--- Extracted entries ---
Lemma usage_is_subtree_total_witness :
  subtree_total (run demo_ops new) 1 MemoryBytes = 2048 ∧
  subtree_total (run demo_ops new) 3 MemoryBytes = 1024.
Proof.
  split.
  - destruct (node (run demo_ops new) 1) as [n|] eqn:Hn; [|by vm_compute in Hn].
    destruct (usage_is_subtree_total demo_ops demo_ops_ok 1 n MemoryBytes Hn) as [H _].
    rewrite <- H. vm_compute in Hn. by injection Hn as <-.
  - destruct (node (run demo_ops new) 3) as [n|] eqn:Hn; [|by vm_compute in Hn].
    destruct (usage_is_subtree_total demo_ops demo_ops_ok 3 n MemoryBytes Hn) as [H _].
    rewrite <- H. vm_compute in Hn. by injection Hn as <-.
Defined.

(** Admission is atomic and charges exactly the ancestors.  [admit_process]
    either fails and leaves the tree unchanged, or adds a process that was in no
    job, having checked that the new usage fits the limits of the job and of all
    its ancestors; then precisely the jobs on the path to the root are charged the
    reservation, and all other jobs keep their usage. *)
Theorem admit_process_effect t job pid u (Hi : inv t) (Hu : usage_ok u) :
  match admit_process job pid u t with
  | (Ok _, t') =>
      pid ∉ pids t ∧
      ∀ id n, node t id = Some n → ∃ n', node t' id = Some n' ∧
        jn_usage n' = (if bool_decide (id ∈ chain t job) then usage_add (jn_usage n) u
                       else jn_usage n) ∧
        jn_processes n' = (if bool_decide (id = job)
          then jn_processes n ++ [{| rv_process := pid; rv_usage := u |}] else jn_processes n) ∧
        (id ∈ chain t job → jn_retired n = false ∧
           ∀ r, amount r (jn_usage n) + amount r u ≤ limit r (jn_limits n))
  | (Err _, t') => t' = t
  | (Abort, _) => False
  end.
Proof.
  pose proof (admit_process_spec t job pid u Hi Hu) as H. unfold wp in H.
  destruct (admit_process job pid u t) as [[| |] t']; [|done..].
  destruct H as (_ & n0 & l & Hn0 & _ & _ & Hp & Hpid & Hroom & ->). split; [done|].
  pose proof (inv_shape Hi) as Hs. assert (l = chain t job) as Hl.
  { eapply path_unique; [done|]. apply chain_path; [done|by eauto]. } subst l.
  intros id n Hn.
  set (n1 := charge_node (delta_fn true u) (chain t job) n).
  assert (jn_usage n1 = if bool_decide (id ∈ chain t job) then usage_add (jn_usage n) u else jn_usage n) as Hus.
  { unfold n1, charge_node. rewrite (node_id t id n (sh_ids t Hs) Hn).
    by destruct (decide (id ∈ chain t job)); [rewrite bool_decide_eq_true_2|rewrite bool_decide_eq_false_2]. }
  assert (jn_processes n1 = jn_processes n) as Hpr by apply charge_processes.
  assert (id ∈ chain t job → jn_retired n = false ∧
    ∀ r, amount r (jn_usage n) + amount r u ≤ limit r (jn_limits n)) as Hfit.
  { intros (m & Hm & Hr & Hle)%Hroom. assert (m = n) as -> by congruence. split; [done|apply Hle]. }
  exists (if decide (id = job) then set_jn_processes
    (push (jn_processes n1) {| rv_process := pid; rv_usage := u |}) n1 else n1).
  split_and!; [| |..|done].
  - unfold admitted. rewrite (node_update_id _ job (charge_node (delta_fn true u) (chain t job) n0))
      by (by rewrite node_charge, Hn0). rewrite node_charge, Hn.
    destruct (decide (id = job)) as [->|]; [|done]. by assert (n0 = n) as -> by congruence.
  - rewrite <- Hus. by destruct (decide (id = job)).
  - rewrite <- Hpr. destruct (decide (id = job)); [by rewrite bool_decide_eq_true_2|by rewrite bool_decide_eq_false_2].
Qed.

Lemma admit_process_effect_witness :
  (admit_process 3 12 demo_usage (run demo_ops new)).1 = Ok () ∧
  ∃ n', node (admit_process 3 12 demo_usage (run demo_ops new)).2 1 = Some n' ∧
    amount MemoryBytes (jn_usage n') = 3072.
Proof.
  assert (usage_ok demo_usage) as Hu by (intros []; cbn; unfold u64_max; lia).
  pose proof (admit_process_effect (run demo_ops new) 3 12 demo_usage demo_inv Hu) as H.
  destruct (admit_process 3 12 demo_usage (run demo_ops new)) as [o t'] eqn:E.
  assert (o = Ok ()) as -> by (vm_compute in E; congruence).
  split; [done|]. destruct H as [_ H].
  destruct (node (run demo_ops new) 1) as [n|] eqn:Hn; [|by vm_compute in Hn].
  destruct (H 1 n Hn) as (n' & Hn' & Hus & _). exists n'. split; [exact Hn'|].
  rewrite Hus. vm_compute in Hn. by injection Hn as <-.
Defined.

Lemma tree_ext t t' : next_job_id t = next_job_id t' → (∀ id, node t id = node t' id) → t = t'.
Proof.
  destruct t as [nx js], t' as [nx' js']. cbn. intros -> H. f_equal. apply list_eq. intros i.
  specialize (H (Z.of_nat i + 1)). unfold node in H. rewrite !decide_True in H by lia.
  by replace (Z.to_nat (Z.of_nat i + 1 - 1)) with i in H by lia.
Qed.

Lemma swap_remove_last {A} (l : list A) (x : A) : swap_remove (length l) (push l x) = l.
Proof.
  unfold swap_remove, push. rewrite last_snoc, insert_app_r_alt, Nat.sub_diag by lia. cbn.
  rewrite length_app. cbn. rewrite take_app_length'; [done|]. lia.
Qed.

Lemma released_admitted t job n pid u l : ids_ok t → node t job = Some n →
  released job (length (jn_processes n)) u l (admitted job pid u l t) = t.
Proof.
  intros Hids Hn. apply tree_ext; [done|]. intros id. unfold released, admitted.
  set (c := charge_node (delta_fn true u) l n).
  set (f1 := λ n, set_jn_processes (push (jn_processes n) {| rv_process := pid; rv_usage := u |}) n).
  assert (node (charge (delta_fn true u) l t) job = Some c) as H1 by by rewrite node_charge, Hn.
  assert (node (update_job (Z.to_nat (job - 1)) f1 (charge (delta_fn true u) l t)) job = Some (f1 c)) as H2.
  { rewrite (node_update_id _ job c) by done. by rewrite decide_True. }
  rewrite node_charge, (node_update_id _ job (f1 c)), (node_update_id _ job c), node_charge by done.
  assert (∀ m, charge_node (delta_fn false u) l (charge_node (delta_fn true u) l m) = m) as Hc.
  { intros m. unfold charge_node. destruct (decide (jn_id m ∈ l)) as [Hin|Hin]; cbn;
      [rewrite decide_True by done|by rewrite decide_False].
    destruct m. unfold set_jn_usage. cbn. f_equal. apply usage_ext. intros r.
    rewrite !amount_map2. lia. }
  destruct (decide (id = job)) as [->|]; [|by destruct (node t id) as [m|]; cbn; rewrite ?Hc].
  rewrite Hn. cbn [fmap option_fmap option_map]. f_equal.
  assert (set_jn_processes (swap_remove (length (jn_processes n)) (jn_processes (f1 c))) (f1 c) = c) as ->.
  { unfold f1. cbn [jn_processes set_jn_processes]. unfold c at 1. rewrite charge_processes.
    rewrite swap_remove_last. unfold c, charge_node. by destruct (decide _), n. }
  apply Hc.
Qed.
---
Would you output, unchanged, each line from the start of the records to the line that holds "- destruct (node (run demo_ops new) 1)", both included and nothing else?

Your response —
Lemma usage_is_subtree_total_witness :
  subtree_total (run demo_ops new) 1 MemoryBytes = 2048 ∧
  subtree_total (run demo_ops new) 3 MemoryBytes = 1024.
Proof.
  split.
  - destruct (node (run demo_ops new) 1) as [n|] eqn:Hn; [|by vm_compute in Hn].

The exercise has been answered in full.